1

I am using the following while loop to read through the lines in a file

 while (fscanf(fp, "%m[^\n]s", &line) == 1)
    {
        char c;
        fscanf(fp, "%c", &c);
    }

There are two things I noticed
  1. The while loops operated perfectly unless there is a blank line in the file.
    So if a file contains 5 lines with the second line as blank line then it exits at
    the second line. So it wont read the lines further.

  2. Using the fscanf(fp, "%c", &c); to eat up the trailing newline character
    which doesn't get taken by the earlier fscanf function

Is there any way to resolve 1 and some better alternative to 2 ?

achal
  • 21
  • 5
  • 1
    `getline` or add leading space to the format string `" %m[^\n]s"`. – William Pursell Feb 08 '21 at 13:03
  • Please explain your thinking behind `"%m[^\n]s"` your expectation of what it does.
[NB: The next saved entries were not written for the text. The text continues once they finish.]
(* ===== verification/CatchUpEnds.v ===== *)
(** Catching up ends, and reaches the finalized head unless an error stops it. *)
From Stdlib Require Import Ascii.
From stdpp Require Import countable.
From S2P Require Import Prelude Threads Db Json Numbers Schema Rollback RollbackFacts Scale.
From S2P Require Import BlockEvents NodeRpc BlockProcessor StoredBalances.
From S2P Require Import IndexMachine IndexProperties IndexExamples BlockFetch Crawler CatchUp FollowChain.

Set Warnings "-register-all".

Local Open Scope string_scope.
Local Open Scope list_scope.

Section Ends.
Context {Registry : Type}.
Context (decode_metadata : string → outcome Registry) (registry_pallets : Registry → outcome (list (string * option Z)))
  (decode_events : Registry → string → outcome (list EventRecord)) (decode_digest : BlockHeader → outcome (list DigestItem))
  (header_hash : BlockHeader → outcome (list Z)) (decodeAuthorities : list Z → outcome (list string))
  (sr25519Verify : list Z → list Z → string → bool) (bech32m : string → list Z → outcome string)
  (dustInitialNonce : Z → string → outcome (string + list Z)) (blake2b : list Z → list Z) (network : string)
  (palletConfig : option PalletMap) (config : CrawlerConfig) (outside : nat → Outside).
Context `{ScanOrder}.

Abbreviation Crawl := (Crawler (Registry:=Registry)).
Abbreviation Pipe := (Pipeline (Registry:=Registry)).
Abbreviation fetch_ahead := (prefetch decode_metadata registry_pallets decode_events palletConfig config outside).
Abbreviation pumping := (pump decode_metadata registry_pallets decode_events palletConfig config outside).
Abbreviation pumps := (pumpFetches decode_metadata registry_pallets decode_events palletConfig config outside).
Abbreviation storing := (persist_preps decode_digest header_hash decodeAuthorities sr25519Verify bech32m dustInitialNonce blake2b network config outside).
Abbreviation storing_head := (persist_head decode_digest header_hash decodeAuthorities sr25519Verify bech32m dustInitialNonce blake2b network config outside).
Abbreviation draining := (drain decode_metadata registry_pallets decode_events decode_digest header_hash decodeAuthorities sr25519Verify bech32m dustInitialNonce blake2b network palletConfig config outside).
Abbreviation pipelining := (pipeline decode_metadata registry_pallets decode_events decode_digest header_hash decodeAuthorities sr25519Verify bech32m dustInitialNonce blake2b network palletConfig config outside).

Variable tipHeight : Z.

(** ** The queue *)

(** What the loop's progress depends on. *)
Definition view (s : Pipe) : list Batch * Z * Z := (pl_queue s, pl_nextHeightToFetch s, pl_nextHeightToPersist s).

Lemma crawler_view {A} (m : M Crawl A) s o s' : on_crawler m s = (o, s') → view s' = view s.
Proof. unfold on_crawler. destruct (m _). by intros [= _ <-]. Qed.

Lemma running_view s : ∃ r s', isRunning outside s = (Ret r, s') ∧ view s' = view s ∧ ((∀ n, ou_running (outside n) = true) → r = true).
Proof. unfold isRunning. m_unfold. eexists _, _. split; [reflexivity|]. split; [done|]. intros Hr. apply Hr. Qed.

(** A fetched batch holds every height of its range, in order. *)
Definition whole (b : Batch) : Prop := ∀ l, bt_data b = Ret l → prepared_height <$> l = heights_between (bt_from b) (bt_to b).

Lemma Forall2_heights node d hs l : Forall2 (fetched_from node d) hs l → prepared_height <$> l = hs.
Proof. induction 1 as [|h x hs l (Hh & _) _ IH]; [done|]. cbn [fmap list_fmap]. by rewrite Hh, IH. Qed.

(** A retried result is the result of one attempt. *)
Lemma retry_run {S A} (run : nat → M S A) left i e s a s' :
  with_retry left i e run s = (Ret a, s') → ∃ j s1, run j s1 = (Ret a, s').
Proof.
  revert i e s. induction left as [|left IH]; intros i e s Hr; cbn [with_retry] in Hr; [done|].
  destruct (run i s) as [[b|err] s1] eqn:E; [injection Hr as -> ->; eauto|]. destruct (isTransientError err); [|done]. by eapply IH.
Qed.

Lemma prefetch_whole from to retried c : ∃ b c', fetch_ahead from to retried c = (Ret b, c') ∧
  bt_from b = from ∧ bt_to b = to ∧ bt_retried b = retried ∧ whole b.
Proof.
  unfold prefetch, attempt. m_unfold. destruct (fetchBlockBatchWithRetry _ _ _ _ _ _ _ c) as [o c'] eqn:E.
  eexists _, _. split; [reflexivity|]. split_and!; [done|done|done|]. unfold whole. cbn [bt_data bt_from bt_to]. intros l ->.
  apply retry_run in E as (i & c1 & E). apply bind_ret_inv in E as (o & c2 & _ & E). unfold on_processor in E.
  destruct (fetchBlockBatch _ _ _ _ _ _ _ _) as [o1 p] eqn:Ef. injection E as -> _. apply fetch_spec in Ef. by eapply Forall2_heights.
Qed.

(** The queue holds the ranges from [a] up to [b], without holes. *)
Fixpoint batches (a : Z) (q : list Batch) (b : Z) : Prop :=
  match q with
  | [] => a = b
  | x :: q' => bt_from x = a ∧ (a ≤ bt_to x)%Z ∧ whole x ∧ batches (bt_to x + 1) q' b
  end.

Lemma batches_app a q b q' c : batches a q b → batches b q' c → batches a (q ++ q') c.
Proof. revert a. induction q as [|x q IH]; intros a; simpl; [by intros ->|]. intros (-> & ? & ? & ?) ?. auto. Qed.

(** A batch may still be tried twice, a second try once. *)
Definition cost (q : list Batch) : nat := sum_list ((λ b, if bt_retried b then 1 else 2)%nat <$> q).
Definition left_to_do (s : Pipe) : nat := (cost (pl_queue s) + 2 * Z.to_nat (tipHeight + 1 - pl_nextHeightToFetch s))%nat.

Lemma cost_app q q' : cost (q ++ q') = (cost q + cost q')%nat.
Proof. unfold cost. by rewrite fmap_app, sum_list_with_app. Qed.

Lemma pump_ends room s : ∃ s' more, pumping tipHeight room s = (Ret tt, s') ∧ pl_queue s' = pl_queue s ++ more ∧
  pl_nextHeightToPersist s' = pl_nextHeightToPersist s ∧ batches (pl_nextHeightToFetch s) more (pl_nextHeightToFetch s') ∧
  (left_to_do s' ≤ left_to_do s)%nat ∧
  ((∀ n, ou_running (outside n) = true) → (pl_nextHeightToFetch s ≤ tipHeight)%Z → (0 < room)%nat → more ≠ []).
Proof.
  revert s. induction room as [|room IH]; intros s; cbn [pump].
  { exists s, []. split_and!; [done|by rewrite app_nil_r|done|done|done|lia]. }
  m_unfold. unfold get at 1. case_bool_decide as Htip.
  2:{ exists s, []. split_and!; [done|by rewrite app_nil_r|done|done|done|done]. }
  destruct (running_view s) as (r & s1 & -> & Hv & Hrun). injection Hv as V1 V2 V3. destruct r.
  2:{ exists s1, []. rewrite V1, V2, V3, app_nil_r. split_and!; [done..|unfold left_to_do; by rewrite V1, V2|]. intros Hr. by specialize (Hrun Hr). }
  set (to := Z.min _ _). assert (pl_nextHeightToFetch s ≤ to ≤ tipHeight)%Z as Hto by (unfold to; lia).
  destruct (prefetch_whole (pl_nextHeightToFetch s) to false (pl_crawler s1)) as (b & c & Hb & B1 & B2 & B3 & B4).
  unfold on_crawler at 1. rewrite Hb. set (s2 := MkPipeline c _ _ _ _). unfold push_batch, modify at 1.
  set (s3 := MkPipeline _ _ _ _ _). destruct (IH s3) as (s' & more & Hr & Q & P & Bs & Hl & _).
  exists s', (b :: more). split_and!; [done| | | | |done].
  - rewrite Q. unfold s3, s2. cbn [pl_queue]. by rewrite V1, <- app_assoc.
  - rewrite P. unfold s3, s2. cbn [pl_nextHeightToPersist]. done.
  - cbn [batches]. unfold s3, s2 in Bs. cbn [pl_nextHeightToFetch] in Bs. split_and!; [done|lia|done|done].
  - etransitivity; [exact Hl|]. unfold left_to_do, s3, s2. cbn [pl_queue pl_nextHeightToFetch]. rewrite cost_app, V1, B2.
    unfold cost at 2. cbn [fmap list_fmap sum_list]. rewrite B3. cbn [id]. lia.
Qed.

Lemma pumps_ends s : ∃ s' more, pumps tipHeight s = (Ret tt, s') ∧ pl_queue s' = pl_queue s ++ more ∧
  pl_nextHeightToPersist s' = pl_nextHeightToPersist s ∧ batches (pl_nextHeightToFetch s) more (pl_nextHeightToFetch s') ∧
  (left_to_do s' ≤ left_to_do s)%nat ∧
  ((∀ n, ou_running (outside n) = true) → pl_queue s' = [] → (tipHeight < pl_nextHeightToFetch s')%Z).
Proof.
  unfold pumpFetches. m_unfold. unfold get at 1.
  destruct (pump_ends (Nat.max 1 (cf_fetchConcurrency config) - length (pl_queue s)) s) as (s' & more & Hr & Q & P & B & L & Hmore).
  exists s', more. split_and!; [done..|]. intros Hrun Hq. rewrite Q in Hq. apply app_nil in Hq as [Hq Hm]. rewrite Hm in B. simpl in B. rewrite <- B.
  apply Z.nle_gt. intros Hle. apply (Hmore Hrun Hle); [|done]. rewrite Hq. simpl. lia.
Qed.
This will reduce necessary guessing and allow to find potential misunderstandings. – Yunnosch Feb 08 '21 at 13:11
  • I didn't know about %m. So this thread made me courios. According to https://stackoverflow.com/questions/38685724/difference-between-ms-and-s-scanf and subordinal citation http://pubs.opengroup.org/onlinepubs/9699919799/functions/fscanf.html, the %m is a non-standard extension which automatically allocates memory for the corresponding field. However, a %m forces the user to deallocate memory himself. Therefore, please add deallocation to your code. The scanset takes all chars except \n. You should complete your format string by \n after the scanset to scan a complete line. – Wör Du Schnaffzig Feb 08 '21 at 13:18
  • 1
    Questions involving extensions such as the `m` modifier should describe them or refer to documentation for them. – Eric Postpischil Feb 08 '21 at 13:22

2 Answers2

0

You really should use getline for this. You could use scanf with something like:

#include <stdio.h>
#include <stdlib.h>

int
main(void)
{
        int rv;
        FILE *fp = stdin;
        char *line = NULL;
        while( (rv = fscanf(fp, "%m[^\n]", &line)) != EOF ){
                if( rv == 0 ){
                        line = "";
                }
                puts(line);
                fgetc(fp); /* Consume newline */
                if( rv ){
                        free(line);
                }
        }
        return 0;
}

But, don't. getline is more widely available than %m, and easier to understand. The %m specifier is a non-standard extension that allocates space for the data, and the caller is responsible for freeing that data. getline is a posix extension that does exactly what you're trying to do (allocates space for a buffer to read a full line of text.)

Also, note that the conversion specifier is just [, not s, and the format string should not have the trailing s.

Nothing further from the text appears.